While one session of fractional laser usually leads to a noticeable improvement in sun-damaged skin, we normally recommend a course of four sessions.
Evidence
Fractional laser treatment has been shown to:
- Eliminate the majority of solar keratoses (Pour 2020, Chen 2018)
- Reduce the number of future solar keratoses (Benson 2020)
- Reduce skin cancer risk in the treated area by up to 50 per cent for some patients (Benson 2020, McCormick 2023)
This treatment has been shown to be as effective as other forms of treatment for solar keratoses (Worley 2023). Treatment benefits have been shown to persist for up to 36 months (McCormick 2023).
Additional benefits
Fractional laser has positive effects on skin texture, wrinkles and pigmentation. During a laser treatment session, we can address cosmetic concerns such as unwanted age spots and capillaries by using different laser settings.
Treatment alternatives
Other methods for treating individual solar keratoses include:
- Cryotherapy (freezing): quick, inexpensive, not always effective, risk of scarring.
- Diathermy (burning with an electric current): effective for thick solar keratoses, requires anaesthetic, risk of scarring.
- Surgical removal by excision or shave: highest cure rate, requires anaesthetic, risk of scarring, expensive.
Other methods for field treatment of sun-damaged skin include:
- Prescription cream: cheaper than other options, causes inflammation which can last weeks.
- Photodynamic therapy: expensive, can be painful, downtime of 1-2 weeks.
Skin cancer risk can be reduced with oral vitamin B3 (nicotinamide). This treatment may be recommended for some patients with solar keratoses in conjunction with other treatments.
Recent evidence suggests a possible link between high-dose vitamin B3 treatment and elevated levels of certain proteins that may increase blood vessel inflammation, which may theoretically increase the risk of heart attack or stroke (Ferrell 2024). We are uncertain about the implications of these findings for patients taking nicotinamide for skin cancer and solar keratoses management, but we currently don’t recommend this treatment for patients with any cardiovascular risk factors such as high blood pressure, high cholesterol, strong family history of cardiovascular disease and age over 65.

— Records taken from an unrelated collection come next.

(** * iondump: a shallow embedding of [main.go]

    The tool streams a Sneller [.ion.zst] object: [sizeWithoutTrailer]
    measures the payload region, [bvmReader] prepends the ION binary
    version marker, [extract] concatenates the blobs of the outer
    container and [dump] re-encodes the decoded values as text.

    Third-party libraries (minio-go, ion-go, zstd) and the Go standard
    library are not part of the repository.  Their handles are taken as
    interfaces: a type of states with one function per method the code
    calls.  Small in-memory instances of these interfaces are given at
    the end of each module and serve as concrete inputs. *)

From Stdlib.Strings Require Import Byte String.
From Stdlib Require Import ZArith List Bool Lia.
Import ListNotations.
Local Open Scope Z_scope.

(** ** Go values shared by all components *)

Module Go.

(** Go's [error] values, as far as the program tells them apart: the
    two sentinels it compares with [==], the values it makes itself
    with [errors.New], and every other error a library may report. *)
Inductive error : Type :=
| EOF                         (* io.EOF *)
| ErrNoInput                  (* ion.ErrNoInput *)
| ErrorsNew (msg : String.string)   (* errors.New(msg) *)
| ErrLib (code : nat).        (* any other library error *)

Definition error_eqb (a b : error) : bool :=
  match a, b with
  | EOF, EOF => true
  | ErrNoInput, ErrNoInput => true
  | ErrorsNew s, ErrorsNew t => String.eqb s t
  | ErrLib m, ErrLib n => Nat.eqb m n
  | _, _ => false
  end.

(** [int] and [int64] are 64-bit two's-complement integers. *)
Definition wrap64 (z : Z) : Z := (z + 2 ^ 63) mod 2 ^ 64 - 2 ^ 63.

Definition add64 (a b : Z) : Z := wrap64 (a + b).
Definition sub64 (a b : Z) : Z := wrap64 (a - b).

Definition in_int64 (z : Z) : Prop := - 2 ^ 63 <= z < 2 ^ 63.

(** [len(p)] *)
Definition len {A} (p : list A) : Z := Z.of_nat (length p).

(** [s[lo:hi]] on a slice or array whose capacity is its length; [None]
    is the run-time panic "slice bounds out of range". *)
Definition slice {A} (s : list A) (lo hi : Z) : option (list A) :=
  if (0 <=? lo) && (lo <=? hi) && (hi <=? len s)
  then Some (firstn (Z.to_nat (hi - lo)) (skipn (Z.to_nat lo) s))
  else None.

(** [s[lo:]] *)
Definition slice_from {A} (s : list A) (lo : Z) : option (list A) :=
  slice s lo (len s).

(** [copy(dst, src)]: the contents of [dst] afterwards and the number
    of elements copied, the smaller of the two lengths. *)
Definition copy {A} (dst src : list A) : list A * Z :=
  let k := Nat.min (length dst) (length src) in
  (firstn k src ++ skipn k dst, Z.of_nat k).

(** What a [Read] or [ReadAt] call leaves behind: the bytes it stored
    from the start of the buffer it was handed, and the count [n] and
    the error [err] it returns. *)
Record ioResult : Type := mkIO {
  io_buf : list byte;
  io_n : Z;
  io_err : option error
}.

(** A callee writes into the caller's slice and cannot change its
    length: [written p res] is the slice [p] once the call has
    returned. *)
Definition written (p : list byte) (res : ioResult) : list byte :=
  firstn (length p) (io_buf res ++ skipn (length (io_buf res)) p).

(** The bytes a call reports to its caller: [p[:n]]. *)
Definition reported (res : ioResult) : list byte :=
  firstn (Z.to_nat (io_n res)) (io_buf res).

End Go.

Import Go.

(** ** TrailerSizer: [sizeWithoutTrailer] *)

Module Trailer.

(** [uint32(b)] for a byte [b]. *)
Definition u8 (b : byte) : Z := Z.of_N (Byte.to_N b).

(** [binary.LittleEndian.Uint32(b)]; [None] is the index panic on a
    slice shorter than four bytes. *)
Definition Uint32 (b : list byte) : option Z :=
  match b with
  | b0 :: b1 :: b2 :: b3 :: _ =>
      Some (Z.lor (Z.lor (Z.lor (u8 b0) (Z.shiftl (u8 b1) 8))
                         (Z.shiftl (u8 b2) 16))
                  (Z.shiftl (u8 b3) 24))
  | _ => None
  end.

(** The object handle [*minio.Object], reduced to the two methods the
    function calls.  [Stat] gives [stat.Size] (an [int64]) or an error;
    [ReadAt data off] gives the state of [data] after the call, the
    byte count and the error. *)
Record Object : Type := mkObject {
  Stat : Z + error;
  ReadAt : list byte -> Z -> ioResult
}.

(** A Go function that either returns [(int64, error)] or leaves the
    process through [exit], which prints the error and calls
    [os.Exit(1)]. *)
Inductive outcome : Type :=
| Exited (e : error)
| Returned (size : Z) (err : option error)
| Panicked.

Definition make4 : list byte := repeat Byte.x00 4.

(** [sizeWithoutTrailer]; the argument is the result of
    [client.GetObject]. *)
Definition sizeWithoutTrailer (got : Object + error) : outcome :=
  match got with
  | inr err => Exited err
  | inl obj =>
      match Stat obj with
      | inr err => Returned (-1) (Some err)
      | inl size =>
          let data := make4 in
          let res := ReadAt obj data (sub64 size 4) in
          let data := written data res in
          let decode :=
            match Uint32 data with
            | None => Panicked
            | Some offset => Returned (sub64 (sub64 size offset) 4) None
            end in
          match io_err res with
          | Some err =>
              if negb (error_eqb err EOF) then Returned (-1) (Some err)
              else decode
          | None => decode
          end
      end
  end.

(** An object held in memory, read the way an object-store handle
    answers [ReadAt]: no bytes and [io.EOF] for an offset outside the
    object, otherwise as many bytes as fit, with [io.EOF] as soon as the
    read reaches the end of the object. *)
Definition memReadAt (content : list byte) (p : list byte) (off : Z) : ioResult :=
  if (off <? 0) || (len content <=? off) then mkIO p 0 (Some EOF)
  else
    let avail := skipn (Z.to_nat off) content in
    let '(p', k) := copy p avail in
    mkIO p' k (if len content <=? off + k then Some EOF else None).

Definition memObject (content : list byte) : Object :=
  mkObject (inl (len content)) (memReadAt content).

(** [byte(z)] for [z] between 0 and 255. *)
Definition byteOf (z : Z) : byte :=
  match Byte.of_N (Z.to_N z) with
  | Some b => b
  | None => Byte.x00
  end.

(** The four trailing bytes that store [offset], least significant
    byte first, as [binary.LittleEndian.PutUint32] lays them out. *)
Definition le32 (offset : Z) : list byte :=
  [byteOf (Z.land (Z.shiftr offset 0) 255);
   byteOf (Z.land (Z.shiftr offset 8) 255);
   byteOf (Z.land (Z.shiftr offset 16) 255);
   byteOf (Z.land (Z.shiftr offset 24) 255)].

(** A call has failed when the process exited or a non-nil error came
    back. *)
Definition fails (o : outcome) : Prop :=
  match o with
  | Exited _ => True
  | Returned _ (Some _) => True
  | Returned _ None => False
  | Panicked => False
  end.

(** Eight bytes whose last four store the offset 100. *)
Definition beyond : Object :=
  memObject ([Byte.x01; Byte.x02; Byte.x03; Byte.x04] ++ le32 100).

(** Eight bytes whose last four store the offset 3. *)
Definition within : Object :=
  memObject ([Byte.x01; Byte.x02; Byte.x03; Byte.x04] ++ le32 3).

(** A handle of a 600-byte object whose [ReadAt] stores two bytes only
    and returns [io.EOF]. *)
Definition truncated : Object :=
  mkObject (inl 600) (fun _ _ => mkIO [Byte.x02; Byte.x01] 2 (Some EOF)).

End Trailer.

(** ** HeaderSynthesizer: [bvmReader] *)

Module BVM.

(** [var bvm = [...]byte{0xE0, 0x01, 0x00, 0xEA}] *)
Definition bvm : list byte := [Byte.xe0; Byte.x01; Byte.x00; Byte.xea].

Section Reader.

(** The wrapped [io.Reader]: a state and its [Read] method, which is
    handed the contents of the buffer. *)
Variable S : Type.
Variable srcRead : S -> list byte -> ioResult * S.

(** [r.r.Read(p)] as the caller sees it: [p] afterwards, [n], [err]. *)
Definition call (s : S) (p : list byte) : ioResult * S :=
  let '(res, s') := srcRead s p in
  (mkIO (written p res) (io_n res) (io_err res), s').

(** [type bvmReader struct { r io.Reader; n int }] *)
Record bvmReader : Type := mkBVM { r : S; n : Z }.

With no treatment, there is a small risk (about 1-5%) that an individual solar keratosis could develop into squamous cell carcinoma. About 5% of solar keratoses resolve without treatment.
Conditions treated
How to prepare
Get better result and reduce downtime by following these steps.
Keep your skin as pale as possible. Avoid unprotected sun exposure on the area to be treated. Wear sunscreen and a hat if your face will be treated.
Don’t apply fake tan or take supplements that promote tanning.
Don’t apply tinted cosmetics, tinted moisturiser or tinted sunscreen.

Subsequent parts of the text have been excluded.